27 October 2021

At KOL, a Celebration of Mexican Flavours in 9+1 Parts

Of all the countries I've visited, Mexico is the one that tops my list of places I'd love to return to. When I spent two weeks there in 2015, the food was one of the highlights of the trip, from the street food in Mexico City (and elsewhere) to tasting menus and cooking classes in Oaxaca. It's no surprise, then, that I was muy emocionada to hear about the opening of Santiago Lastra's KOL restaurant in Marylebone almost a year ago. Lockdown and not managing to book far enough in advance meant that I was only able to visit with my parents a couple of weeks ago, but it was well worth the wait.

The restaurant is located on Seymour Street, a couple of blocks north of Oxford Street and near Marble Arch. The main dining room, with an open prep kitchen at its centre, is large and relaxed with décor in earth tones and some rather lovely mid-century furniture. I was also fond of the salt armadillo, a more fun cousin of a salt pig.

As for the menu, in the evening you can choose between six and nine courses — each of which comes with a vegetarian version — and in case that's not quite enough food, you can add in a bonus mole course. In honour of Wolves' Mexican talisman and number 9, Raúl Jiménez, we opted for the whole nueve yards, with the mole. Although most of the dishes are small, you may wish to have only a very light lunch if you're going for all ten; we were very full by the end several hours later. There is also a four-course option for lunch on weekdays.

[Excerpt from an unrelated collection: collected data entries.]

Lemma fat_node_done fuel fatLeaves depth d p n m id :
  Rep fetch d p n m -> getSeq n = 0 -> m <> ∅ -> (d = 0%nat -> isInner n = true) -> (64 - d <= fuel)%nat ->
  exists rest, fat_node fuel db mp fatLeaves depth n id = Done ((id, addRaw n snfWIRE) :: rest)
    /\ Forall (Entry d p m) ((id, addRaw n snfWIRE) :: rest).
Proof.
  revert depth d p n m id. induction fuel as [|fuel IH]; intros depth d p n m id HR Hn Hne Hi Hf.
  all: assert (Hown : Entry d p m (id, addRaw n snfWIRE)) by (exists n; split; [done|]; exists d, p, m; split_and!; [constructor | done..]).
  all: destruct n as [t|n]; cbn [fat_node]; try (exists []; split; [done | by constructor]).
  all: pose proof (fd_depth _ _ _ _ _ (proj1 (Rep_open _ _ _ _ _ HR))) as Hd.
  { lia. }
  destruct (_ || _); [|exists []; split; [done | by constructor]].
  destruct (fat_children_done fatLeaves depth d p n m id all_branches HR Hn) as (l & -> & Hl & Hincl).
  { apply Forall_forall. intros b. by rewrite all_branches_spec. }
  rewrite bind_done. match goal with |- context [(?s (rev (later l)))] => set (stacked := s) end.
  assert (Hs : forall l', Forall (fun e => Child d p m e.1) l' -> exists r, stacked l' = Done r /\ Forall (Entry d p m) r).
  { induction 1 as [|[c cid] l' (b & Hb & Hnb & Hsc & HRc) _ (r & Hr & Hall)]; [by exists []|]. cbn [stacked]. fold stacked. cbn [fst] in HRc, Hsc.
    destruct (IH (if getBranchCount n >? 1 then depth - 1 else depth) (S d) _ c _ cid HRc Hsc Hnb ltac:(done) ltac:(lia)) as (rest & -> & Hrest).
    rewrite bind_done, Hr. eexists. split; [done|]. apply Forall_app. split; [|done]. eapply Forall_impl; [exact Hrest|].
    intros e (x & Ex & Hx). exists x. split; [done|]. apply (Sent_child d p m c x b); try done; [by inversion HR | by right]. }
  destruct (Hs (rev (later l))) as (r & -> & Hr).
  - apply Forall_forall. intros x Hx. rewrite Forall_forall in Hl. apply Hl. by apply list_elem_of_In, in_rev, list_elem_of_In.
  - eexists. split; [done|]. constructor; [done|]. by apply Forall_app.
Qed.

The menus feature Mexican cooking with British ingredients and a Central and Eastern European wine list. My parents went for the paired drinks menu (mostly wine, but with a few surprises, from kombucha and a rhubarb, mezcal and whisky cocktail, to a dram of mezcal to finish), but although the mezcal pairing sounded fantastic, I wasn't sure I'd make it back to Bermondsey in one piece. Instead, I had an excellent margarita made with mezcal and a sour, salty rim. Later on, I joined my parents for their rhubarb cocktail and their mezcal.

We started proceedings with a few snacks: a comforting beetroot, chilli and mezcal broth; chalupas (fried tortillas) with mushroom, crab, pistachio and fermented gooseberry; and then the most wonderful corn and yellow pepper custard with caviar. Beautifully presented (like everything), the latter was so good, it set a very high standard for the rest of the food. The flavour and texture combinations were so unexpected but worked perfectly.

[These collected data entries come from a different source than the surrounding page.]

(* ===== verification/StateManager.v ===== *)
(** * Account sequences a node hands out and checks

    [peersafe/app/misc/impl/StateManager.cpp]: for each account the next sequence to
    sign with, the next one a transaction is checked against, and the sequences whose
    transactions failed.  A view of the ledger is the map from its accounts to their
    sequences. *)

From S2P Require Import Prelude.
From coqutil Require Import Datatypes.RecordSetters.
Import DoubleBraceUpdate.

#[local] Open Scope Z_scope.

Record State := mkState { st_signSeq : Z; st_checkSeq : Z; st_setFailedSeq : gset Z }.

(** What [operator[]] makes of an account without an entry. *)
Definition State_default : State := mkState 0 0 ∅.

Abbreviation StateManager := (gmap Z State).
Abbreviation SeqView := (gmap Z Z).

Definition state_of (sm : StateManager) (id : Z) : State := default State_default (sm !! id).

(** The first element of an ordered set. *)
Definition first_of (s : gset Z) : option Z :=
  foldr (fun x acc => Some (match acc with Some y => Z.min x y | None => x end)) None (elements s).

Definition getAndIncSignSeq (id : Z) (view : SeqView) (sm : StateManager) : Z * StateManager :=
  match view !! id with
  | None => (0, sm)
  | Some sle =>
      let st := state_of sm id in
      let seq := Z.max sle (st_checkSeq st) in
      if seq <=? st_signSeq st then
        match first_of (st_setFailedSeq st) with
        | Some ret => (ret, <[id := st {{ st_setFailedSeq := st_setFailedSeq st ∖ {[ret]} }}]> sm)
        | None =>
            let signSeq := u32 (st_signSeq st + 1) in
            (u32 (signSeq - 1), <[id := st {{ st_signSeq := signSeq }}]> sm)
        end
      else (seq, <[id := mkState (u32 (seq + 1)) seq (st_setFailedSeq st)]> sm)
  end.

(** [getAccountCheckSeq] with the entry of the account in the ledger. *)
Definition check_seq (id sle : Z) (sm : StateManager) : Z * StateManager :=
  match sm !! id with
  | Some st =>
      if sle <=? st_checkSeq st then (st_checkSeq st, sm) else (sle, <[id := mkState sle sle (st_setFailedSeq st)]> sm)
  | None => (sle, <[id := mkState sle sle ∅]> sm)
  end.

Definition getAccountCheckSeq (id : Z) (view : SeqView) (sm : StateManager) : Z * StateManager :=
  match view !! id with Some sle => check_seq id sle sm | None => (0, sm) end.

Definition resetAccountSeq (id : Z) (sm : StateManager) : StateManager := delete id sm.

Definition onTxCheckSuccess (id : Z) (sm : StateManager) : StateManager :=
  match sm !! id with
  | Some st =>
      <[id := mkState (st_signSeq st) (u32 (st_checkSeq st + 1)) (st_setFailedSeq st ∖ {[st_checkSeq st]})]> sm
  | None => sm
  end.

Definition addFailedSeq (id seq : Z) (sm : StateManager) : StateManager :=
  let st := state_of sm id in
  <[id := st {{ st_setFailedSeq := {[seq]} ∪ st_setFailedSeq st }}]> sm.

Definition sm_clear (sm : StateManager) : StateManager := ∅.

(** ** The sequence a transaction is checked against *)

(** The sequence the next transaction of an account must have. *)
Definition next_seq (view : SeqView) (sm : StateManager) (id : Z) : option Z :=
  (fun sle => Z.max sle (st_checkSeq (state_of sm id))) <$> view !! id.

Lemma state_of_insert sm id st id' : state_of (<[id := st]> sm) id' = if decide (id' = id) then st else state_of sm id'.
Proof. unfold state_of. case_decide as E; [subst; by rewrite lookup_insert_eq | by rewrite lookup_insert_ne]. Qed.

(** The sequences of a view. *)
Definition valid_view (view : SeqView) : Prop := map_Forall (fun _ s => 0 <= s < 2 ^ 32) view.

Lemma next_seq_insert view sm id st id' :
  next_seq view (<[id := st]> sm) id'
  = if decide (id' = id) then (fun s => Z.max s (st_checkSeq st)) <$> view !! id' else next_seq view sm id'.
Proof. unfold next_seq. rewrite state_of_insert. by case_decide. Qed.

Lemma getAccountCheckSeq_spec id view sm :
  valid_view view ->
  (getAccountCheckSeq id view sm).1 = default 0 (next_seq view sm id)
  /\ (forall a, next_seq view (getAccountCheckSeq id view sm).2 a = next_seq view sm a)
  /\ (is_Some (view !! id) -> is_Some ((getAccountCheckSeq id view sm).2 !! id)).
Proof.
  intros Hv. unfold getAccountCheckSeq, check_seq. destruct (view !! id) as [s|] eqn:Es.
  2:{ unfold next_seq. rewrite Es. split_and!; [done | done | by intros []]. }
  apply Hv in Es as Hs. unfold next_seq at 1, state_of. rewrite Es. simpl.
  destruct (sm !! id) as [st|] eqn:E; [destruct (Z.leb_spec s (st_checkSeq st))|]; simpl; (split; [lia|]); rewrite ?lookup_insert_eq;
    (split; [|by rewrite ?E]); try done.
  all: intros a; rewrite next_seq_insert; case_decide; [subst|done]; unfold next_seq, state_of; rewrite Es, E; simpl; f_equal; lia.
Qed.

(** The entry the check leaves. *)
Lemma getAccountCheckSeq_entry id view sm :
  is_Some (view !! id) ->
  exists st, (getAccountCheckSeq id view sm).2 !! id = Some st /\ st_checkSeq st = (getAccountCheckSeq id view sm).1.
Proof.
  intros [s Es]. unfold getAccountCheckSeq, check_seq. rewrite Es. destruct (sm !! id) as [st|] eqn:E; [case_match|]; simpl.
  - by exists st.
  - eexists. by rewrite lookup_insert_eq.
  - eexists. by rewrite lookup_insert_eq.
Qed.

(** Accounts that are not in the view are not checked. *)
Definition unknown_zero (view : SeqView) (sm : StateManager) : Prop := forall a, view !! a = None -> st_checkSeq (state_of sm a) = 0.

Lemma unknown_zero_insert view sm id st :
  unknown_zero view sm -> (view !! id = None -> st_checkSeq st = 0) -> unknown_zero view (<[id := st]> sm).
Proof. intros Hu Hs a Ha. rewrite state_of_insert. case_decide; [subst; by apply Hs | by apply Hu]. Qed.

Lemma getAccountCheckSeq_unknown id view sm : unknown_zero view sm -> unknown_zero view (getAccountCheckSeq id view sm).2.
Proof.
  intros Hu. unfold getAccountCheckSeq, check_seq. destruct (view !! id) eqn:E; [|done].
  destruct (sm !! id); [case_match; [done|]|]; apply unknown_zero_insert; try done; congruence.
Qed.

Lemma getAndIncSignSeq_unknown id view sm : unknown_zero view sm -> unknown_zero view (getAndIncSignSeq id view sm).2.
Proof.
  intros Hu. unfold getAndIncSignSeq. destruct (view !! id) eqn:E; [|done].
  destruct (_ <=? _); [destruct (first_of _)|]; apply unknown_zero_insert; try done; congruence.
Qed.

Lemma addFailedSeq_unknown id seq view sm : unknown_zero view sm -> unknown_zero view (addFailedSeq id seq sm).
Proof. intros Hu. apply unknown_zero_insert; [done|]. simpl. apply Hu. Qed.

Lemma resetAccountSeq_state id sm a : state_of (resetAccountSeq id sm) a = if decide (a = id) then State_default else state_of sm a.
Proof. unfold resetAccountSeq, state_of. case_decide; [subst; by rewrite lookup_delete_eq | by rewrite lookup_delete_ne]. Qed.

Lemma resets_state ids sm a : state_of (foldr resetAccountSeq sm ids) a = if decide (a ∈ ids) then State_default else state_of sm a.
Proof.
  induction ids as [|id ids IH]; cbn [foldr]; [by rewrite decide_False by apply not_elem_of_nil|].
  rewrite resetAccountSeq_state, IH. destruct (decide (a = id)) as [->|Hne]; [by rewrite decide_True by left|].
  destruct (decide (a ∈ ids)); [by rewrite decide_True by (by right)|]. rewrite decide_False; [done|]. by intros [?|?]%elem_of_cons.
Qed.

Lemma onTxCheckSuccess_next id view sm st s a :
  view !! id = Some s -> sm !! id = Some st ->
  next_seq view (onTxCheckSuccess id sm) a
  = if decide (a = id) then Some (Z.max s (u32 (st_checkSeq st + 1))) else next_seq view sm a.
Proof. intros Hv Hst. unfold onTxCheckSuccess. rewrite Hst, next_seq_insert. case_decide; [subst; by rewrite Hv | done]. Qed.

Lemma getAndIncSignSeq_next id view sm a :
  valid_view view -> next_seq view (getAndIncSignSeq id view sm).2 a = next_seq view sm a.
Proof.
  intros Hv. unfold getAndIncSignSeq. destruct (view !! id) as [s|] eqn:Es; [|done]. apply Hv in Es as Hs.
  destruct (_ <=? _); [destruct (first_of _)|]; simpl; rewrite next_seq_insert; case_decide; try done; subst; unfold next_seq; rewrite Es; simpl; f_equal; lia.
Qed.

Lemma addFailedSeq_next id seq view sm a : next_seq view (addFailedSeq id seq sm) a = next_seq view sm a.
Proof. unfold addFailedSeq. rewrite next_seq_insert. by case_decide; [subst|]. Qed.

The next two courses transported us to the ocean: squid with cashew mole and cauliflower, and delicious lobster tacos with chilli. The latter come with pickled cucumber wedges that you squeeze like limes over the tacos.

Up next was the mole. Oaxaca is famous for its seven types of mole; I think I tried most of them while I was there and I even made (well, helped to make) a 17-ingredient one in my cooking class. I was given the recipe, but I have not made it again, so it was very nice indeed to try KOL's mole, which was rich, chocolatey and warming, and was served with cecina-inspired roasted purple carrot and truffle. We were also given some soft tacos, but instructed to use them to mop up the mole rather than make tacos (there would be an opportunity for that later). 

The tostada with trout, a Oaxacan chilli, courgette and berries was probably the prettiest course. I didn't even mind the courgette, which bore no resemblance whatsoever to the overcooked, flavourless vegetables of my youth. The next course was one of the reasons we went for the nine-course menu and it didn't disappoint: halibut cooked in corn husk, mextlapique style, and served with smoked pumpkin and cashew. It was a perfect early-autumn dish.

For the main course, the whole table has to choose between carnitas and whole grilled octopus. We went for the former and finally got to make our tacos from the confit pig cheek and all the trimmings. By this point, we were starting to get full and regretted not quite being able to finish the generous portion.

Finally, it was pudding time. We started with the nieve (sorbet), which was made with sorrel, jalapeño and mezcal. I must admit that the first taste was slightly reminiscent of freshly cut grass, but the chilli and mezcal soon kicked in. Then came the tamales, masa or dough steamed in corn leaves, which took me right back to D.F., where the tamale vendors' calls form a constant track on the city's soundscape. These were served with fig and buttermilk ice cream, a smooth and sweet way to end a delicious meal.

Needless to say, we had a delicious and memorable meal, trying dishes and flavours that pushed us all outside our comfort zone with delightful consequences. The service was excellent and there was a wonderful atmosphere. I'd love to go back for another special dinner, but I'd also like to visit the mezcaleria in the basement, where they serve antojitos ('little cravings' or small plates) alongside mezcal and cocktails.